Distinct Mechanisms for Visual and Motor-Related Astrocyte Responses in Mouse Visual Cortex
Slezak et al. reveal robust sensoryinduced calcium transients in visual cortex astrocytes of locomoting mice. They dissociate spatiotemporal properties of these transients from global events elicited by arousal and demonstrate their differential regulation by noradrenaline.
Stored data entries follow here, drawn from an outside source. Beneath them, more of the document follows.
(** X25.  A bound method that was registered with [on] cannot be
    disconnected by passing the method: the registry holds the wrapper, so
    [disconnect(method)] finds nothing and changes nothing, and the wrapper
    stays registered.  Disconnecting the object that [on] returned removes
    it. *)
Theorem bound_method_not_disconnected (st : State W) m self f sigs max s :
  registry_functions st →
  kind_of st m = Some (KMethod self f) →
  s ∈ sig_list sigs →
  ∃ w st1 st2,
    on sigs (VRef m) max st = Ok (Registered (VRef w)) st1 ∧
    disconnect m st1 = Ok tt st1 ∧
    disconnect_from m sigs st1 = Ok tt st1 ∧
    w ∈ rcv st1 s ∧
    disconnect w st1 = Ok tt st2 ∧
    (∀ s', w ∉ rcv st2 s').
Proof.
  intros Hrf Hm Hs.
  destruct (on_method st m self f sigs max Hrf Hm)
    as (w & st1 & Hon & _ & _ & _ & Hr & Hrf1 & Hm1).
  assert (Hnot : ∀ s', m ∉ rcv st1 s')
    by (intros s'; by apply method_not_registered with self f).
  destruct (disconnect_spec w st1) as (st2 & Hdw & _ & _ & _ & Hr2).
  destruct (disconnect_from_spec m sigs st1)
    as (st3 & Hdf & Hr3 & Hd3 & Hh3 & Hc3 & Hw3).
  assert (Hkeys : ∀ s', s' ∈ sig_list sigs →
            is_Some (receivers st1 !! s')).
  { intros s' Hs'.
    assert (Hw : w ∈ rcv st1 s').
    { rewrite Hr, decide_True by done. set_solver. }
    destruct (elem_rcv_lookup _ _ _ Hw) as (X & -> & _). eauto. }
  exists w, st1, st2. split; [done|]. split; [|split; [|split; [|split]]].
  - unfold disconnect, bind, signals.
    rewrite filter_none; [done|]. intros s' _. apply Hnot.
  - rewrite Hdf. f_equal. apply state_eq; try done.
    apply receivers_eq.
    + intros s'. rewrite Hr3. case_decide; [|done].
      apply difference_disjoint_L. specialize (Hnot s'). set_solver.
    + rewrite Hd3. apply subseteq_union_1_L, elem_of_subseteq.
      intros s' Hs'%elem_of_list_to_set. by apply elem_of_dom, Hkeys.
  - rewrite Hr, decide_True by done. set_solver.
  - done.
  - intros s'. rewrite Hr2. set_solver.
Qed.
(** Tokens 1 to 5 exist on the ledger. *)
Definition env : Env World := fun X e =>
  match e in Ext T return World -> Result T * World with
  | verifyCredential token => fun w =>
      (Resolved
         (if mem token ["1"; "2"; "3"; "4"; "5"]
          then Some (diploma token (mem token (revokedTokens w)))
          else None), w)
  | checkUserSubscription _ _ => fun w =>
      (Resolved {| sub_hasAccess := subscribed w |}, w)
  | eth_accounts => fun w => (Resolved (accounts w), w)
  | connectWallet => fun w => (Resolved (hd_error (accounts w)), w)
  | switchToSepolia => fun w => (Resolved tt, w)
  | uploadToIPFS doc => fun w =>
      (Resolved ("Qm" ++ string_of_list_ascii (file_bytes doc)), w)
  | issueCredential _ _ _ _ => fun w =>
      (Resolved {| ir_tokenId := decimal (Datatypes.S (minted w));
                   ir_txHash := "0xfeed" |}, afterMint w)
  | saveCredential _ _ _ _ _ _ => fun w =>
      (if indexUp w then Resolved tt else Rejected "index unavailable", w)
  | getInstitutionStats _ => fun w =>
      (Resolved {| totalIssued := Z.of_nat (minted w); totalRevoked := 0;
                   recentIssued := Z.of_nat (minted w) |}, w)
  | getCredentialsByStudent _ => fun w => (Resolved [], w)
  end.

Definition E1 : string := "0x00000000000000000000000000000000000000e1".
Definition S1 : string := "0x00000000000000000000000000000000000000a1".
Definition I1 : string := "0x00000000000000000000000000000000000000b1".

(** An employer with a wallet and no subscription. *)
Definition unsubscribed : World := {|
  subscribed := false; accounts := [E1]; revokedTokens := [];
  minted := 0; indexUp := true
|}.

Definition subscribedNow (w : World) : World := {|
  subscribed := true; accounts := accounts w;
  revokedTokens := revokedTokens w; minted := minted w;
  indexUp := indexUp w
|}.

(** The portal of that employer once the wallet is known and the
    access check has answered. *)
Definition identified : VerificationPortal.State :=
  VerificationPortal.setWalletAddress (Some E1) VerificationPortal.initialState.

End Demo.

(* ================================================================== *)
(** ** Sessions of the institution dashboard *)

Module DashboardSession.

Import InstitutionDashboard.

Section Submit.
Variable W : Type.
Variable env : Env W.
Astrocytes are a major cell type in the mammalian nervous system, are in close proximity to neurons, and show rich Ca2+ activity thought to mediate cellular outputs. Astrocytes show activity linked to sensory and motor events, reflecting local neural activity and brain-wide neuromodulatory inputs. Sensory responses are highly variable, which may reflect interactions between distinct input types. However, the diversity of inputs generating astrocyte activity, particularly during sensory stimulation and behavior, is not fully understood. Using a combination of Ca2+ imaging, a treadmill assay, and visual stimulation, we examined the properties of astrocyte activity in mouse visual cortex associated with motor or sensory events. Consistent with previous work, motor activity activated astrocytes across the cortex with little specificity, reflecting a diffuse neuromodulatory mechanism. In contrast, moving visual stimuli generated specific activity patterns that reflected the stimulus' trajectory within the visual field, precisely as one would predict if astrocytes reported local neural activity. Visual responses depended strongly on behavioral state, with astrocytes showing high amplitude Ca2+ transients during locomotion and little activity during stillness. Furthermore, the amplitudes of visual responses were highly correlated with pupil size, suggesting a role of arousal. Interestingly, while depletion of cortical noradrenaline abolished locomotor responses, visual responses were only reduced in amplitude and their spatiotemporal organization remained intact, suggesting two distinct types of inputs underlie visual responses. We conclude that cortical astrocytes integrate local sensory information and behavioral state, suggesting a role in information processing.